En effet, depuis cet événement médiatique, de nombreux livres ont vu le jour, mais aucun n’a été aussi influent. Pourtant, chacun relatait de ces faits qui ne perdent jamais de leur dimension glaçante : la cohabitation dichotomique d’un espace-temps familier, initialement sécurisant, dont les références sont ordinairement universelles et d’un climat de peur et d’intrusivité permanente s’avère être l’un des mélanges les plus terrifiants qui soit. Il l’est parce que son cadre nous est relativement commun, banal, quotidien : il n’est pas question de spectaculaires ruelles sombres, ni d’effrayant inconnu, mais de sa propre chambre et de sa propre famille. Ce décor domestique aussi chaleureux que propice au danger a notamment été repris ces dernières années par le cinéma, avec grand bruit. Mais son traitement s’inscrit souvent à la limite floue entre viol incestueux et viol pédophile sans lien de parenté. Les Chatouilles d’Andréa Bescond et Éric Métayer sorti en 2018 et Fish Tank d’Andrea Arnold distribué quasiment 10 ans plus tôt, comptent parmi les plus populaires. Il n’y est pourtant pas question de mère, de père, ni de cousin.e.s ou de frères et sœurs, mais d’un ami ou petit ami des parents. C’est dire combien le regard n’arrive pas à se fixer sur le noyau névralgique du viol incestueux. Il est grand temps de ne plus en fuir les occurrences.
Faire face aux chiffres, une attitude indispensable pourtant récente
Selon un sondage Ipsos commandé par l’association « Face à l’inceste » et dévoilé il y a seulement quelques mois : 1 Français sur 10 confie avoir été victime d’inceste. C’est-à-dire 10% de la population du pays, ou encore 2 à 3 enfants par classe qu’on pourrait estimer touchés par ces abus intra-familiaux. Ce rapport est d’autant plus bouleversant qu’il ne saurait prendre en compte la part immergée de l’iceberg, à savoir les cas d’amnésies traumatiques récurrents ou les paroles auto-censurées. Les proportions paraissent déjà sidérantes au point qu’on s’imagine mal les appliquer à notre cercle personnel. C’est pourtant ce qu’il faudrait commencer à se figurer, en vertu d’une meilleure attention et prémunition face à la détresse invisibilisée des victimes. D’autres recherches nous y aident.

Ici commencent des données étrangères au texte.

(* ===== verification/Depgraph.v ===== *)
(** * The dependency graph of received blocks (src/broadcast/depgraph.go)

    A received block is queued for inclusion in one of the node's own blocks
    once its predecessor and the blocks it references are included; until then
    it is pending and waits for the missing ones.  [stored] is the inclusion flag
    of the store ([Store.isIncluded]); an error of the store ends the process. *)

From S2P Require Import Prelude Messages Block Codec Kv Cache Store Ext.

Record depgraph := mkDepgraph {
  d_await : gmap BlockID (list BlockID);
  d_blocks : list blockData;
  d_icache : gmap BlockID bool;
  d_in : list blockData;
  d_pending : gmap BlockID blockData;
  d_self : Z;
  d_tcache : gmap BlockID bool }.

Module Depgraph.
Definition set_await (d : depgraph) x := mkDepgraph x (d_blocks d) (d_icache d) (d_in d) (d_pending d) (d_self d) (d_tcache d).
Definition set_blocks (d : depgraph) x := mkDepgraph (d_await d) x (d_icache d) (d_in d) (d_pending d) (d_self d) (d_tcache d).
Definition set_icache (d : depgraph) x := mkDepgraph (d_await d) (d_blocks d) x (d_in d) (d_pending d) (d_self d) (d_tcache d).
Definition set_in (d : depgraph) x := mkDepgraph (d_await d) (d_blocks d) (d_icache d) x (d_pending d) (d_self d) (d_tcache d).
Definition set_pending (d : depgraph) x := mkDepgraph (d_await d) (d_blocks d) (d_icache d) (d_in d) x (d_self d) (d_tcache d).
Definition set_tcache (d : depgraph) x := mkDepgraph (d_await d) (d_blocks d) (d_icache d) (d_in d) (d_pending d) (d_self d) x.

(** [depgraph{await: .., icache: .., pending: .., tcache: ..}] in [loadState] *)
Definition new (self : Z) : depgraph := mkDepgraph ∅ [] ∅ [] ∅ self ∅.

Definition actuallyIncluded (d : depgraph) (id : BlockID) : depgraph :=
  set_tcache d (delete id (d_tcache d)).

Definition add (d : depgraph) (info : blockData) : depgraph := set_in d (d_in d ++ [info]).

(** [d.await[dep]] with the block's ID appended unless it is there. *)
Definition await_for (id : BlockID) (m : gmap BlockID (list BlockID)) (dep : BlockID)
    : gmap BlockID (list BlockID) :=
  match m !! dep with
  | Some ids => if bool_decide (id ∈ ids) then m else <[dep := ids ++ [id]]> m
  | None => <[dep := [id]]> m
  end.
Definition addPending (d : depgraph) (block : blockData) (deps : list BlockID) : depgraph :=
  let d := set_pending d (<[bd_id block := block]> (d_pending d)) in
  set_await d (foldl (await_for (bd_id block)) (d_await d) deps).

(** How many blocks fit into the limit. *)
Fixpoint fitting (limit total : Z) (blocks : list blockData) : nat :=
  match blocks with
  | [] => 0
  | block :: blocks =>
      let total := total + Ext.SignedData_Size (bd_ref block) in
      if limit <? total then 0 else S (fitting limit total blocks)
  end.
Definition getBlocks (d : depgraph) (limit : Z) : list blockData * depgraph :=
  let idx := fitting limit 0 (d_blocks d) in
  (take idx (d_blocks d), set_blocks d (drop idx (d_blocks d))).

Definition markIncluded (d : depgraph) (id : BlockID) : depgraph :=
  set_tcache (set_icache d (<[id := true]> (d_icache d))) (<[id := true]> (d_tcache d)).

(** The pruning of the cache: at most a thousand entries are kept. *)
Definition prune_icache (d : depgraph) : depgraph :=
  if 1000 <? Z.of_nat (size (d_icache d))
  then set_icache d (list_to_map (take 1000 (map_to_list (d_icache d)))) else d.

Section Process.
Context (stored : BlockID → outcome (serr + bool)).

Definition isIncluded (d : depgraph) (id : BlockID) : outcome (bool * depgraph) :=
  match d_tcache d !! id with
  | Some inc => Ok (inc, d)
  | None =>
      match d_icache d !! id with
      | Some inc => Ok (inc, d)
      | None =>
          r ← stored id;
          match r with
          | inl _ => Halt Fatal
          | inr inc => Ok (inc, set_icache d (<[id := inc]> (d_icache d)))
          end
      end
  end.

(** One check of a block that the block [id] references: the arguments of the debug message are
    made at every log level, so both are formatted when the referenced one is missing. *)
Definition check_dep (id : BlockID) (a : list BlockID * depgraph) (dep : BlockID)
    : outcome (list BlockID * depgraph) :=
  let '(deps, d) := a in
  '(inc, d) ← isIncluded d dep;
  if inc : bool then Ok (deps, d)
  else _ ← BlockID_String id; _ ← BlockID_String dep; Ok (deps ++ [dep], d).

Definition processBlock (d : depgraph) (block : blockData) : outcome (bool * depgraph) :=
  '(inc, d) ← isIncluded d (bd_id block);
  if inc : bool then Ok (true, d)
  else
  a ← (if Valid (bd_prev block) then check_dep (bd_id block) ([], d) (bd_prev block) else Ok ([], d));
  '(deps, d) ← range (λ a dep, if Node dep =? d_self (a.2) then Ok a else check_dep (bd_id block) a dep)
                 a (bd_deps block);
  match deps with
  | _ :: _ => Ok (false, addPending d block deps)
  | [] =>
      let d := markIncluded d (bd_id block) in
      Ok (true, set_blocks d (d_blocks d ++ [block]))
  end.

(** The loop over the blocks that wait for [next]; a block that is not pending is
    a nil pointer. *)
Fixpoint wake (revdeps : list BlockID) (d : depgraph) (processed : list BlockID)
    (seen : gset BlockID) : outcome (depgraph * list BlockID * gset BlockID) :=
  match revdeps with
  | [] => Ok (d, processed, seen)
  | revdep :: revdeps =>
      if bool_decide (revdep ∈ seen) then wake revdeps d processed seen
      else
        block ← or_panic (d_pending d !! revdep);
        '(ok, d) ← processBlock d block;
        if ok : bool then wake revdeps d (processed ++ [revdep]) ∅
        else wake revdeps d processed ({[revdep]} ∪ seen)
  end.

(** The loop over the blocks that were included. *)
Fixpoint drain (fuel : nat) (first : bool) (d : depgraph) (processed : list BlockID)
    (seen : gset BlockID) : outcome depgraph :=
  match processed with
  | [] => Ok d
  | next :: processed =>
      match fuel with
      | O => Halt Diverge
      | S fuel =>
          '(d, processed, seen) ← wake (default [] (d_await d !! next)) d processed seen;
          let d := set_await d (delete next (d_await d)) in
          let d := if first then d else set_pending d (delete next (d_pending d)) in
          drain fuel false d processed seen
      end
  end.

(** Every block that is woken up leaves a list of waiting blocks. *)
Definition waiting (d : depgraph) : nat := map_fold (λ _ ids n, (length ids + n)%nat) 0%nat (d_await d).

(** One iteration of [process] on the next block of [in]; [i] counts them. *)
Definition process_step (i : Z) (d : depgraph) : outcome (option (Z * depgraph)) :=
  let i := i + 1 in
  let d := if i mod 100 =? 0 then prune_icache d else d in
  match d_in d with
  | [] => Ok None
  | info :: rest =>
      '(ok, d) ← processBlock (set_in d rest) info;
      if ok : bool then
        d ← drain (S (waiting d)) true d [bd_id info] {[bd_id info]}; Ok (Some (i, d))
      else Ok (Some (i, d))
  end.
End Process.
End Depgraph.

Connaissiez-vous Virage ? Conduite en 2015, cette étude sur les Violences et rapports de genre de l’Institut national d’études démographiques (Ined) relevait déjà que plus de 90 % des viols au sein du cercle familial « se sont produits pour la première fois entre 0 et 17 ans » indique le document. Autrement dit, les viols incestueux ont lieu durant l’enfance et l’adolescence. Si la donnée ne paraît pas étonnante, elle est primordiale pour comprendre le processus de l’abus incestueux. Ces relevés prouvent en effet que l’individu étant mineur, en plus d’être paralysé par une emprise émotionnelle forte via le lien familial, est en proie, comme pour les victimes de pédophilie, à une impuissance inhérente à son jeune âge : autrement dit, ces enfants ne sauraient être consentants, tout en ne parvenant généralement pas à formuler leur refus. Le souligner n’est pas superflu quand on connaît les plaidoyers récurrents dans ce genre d’affaires, invocateurs de « sentiments d’amour » et de « passions réciproques »…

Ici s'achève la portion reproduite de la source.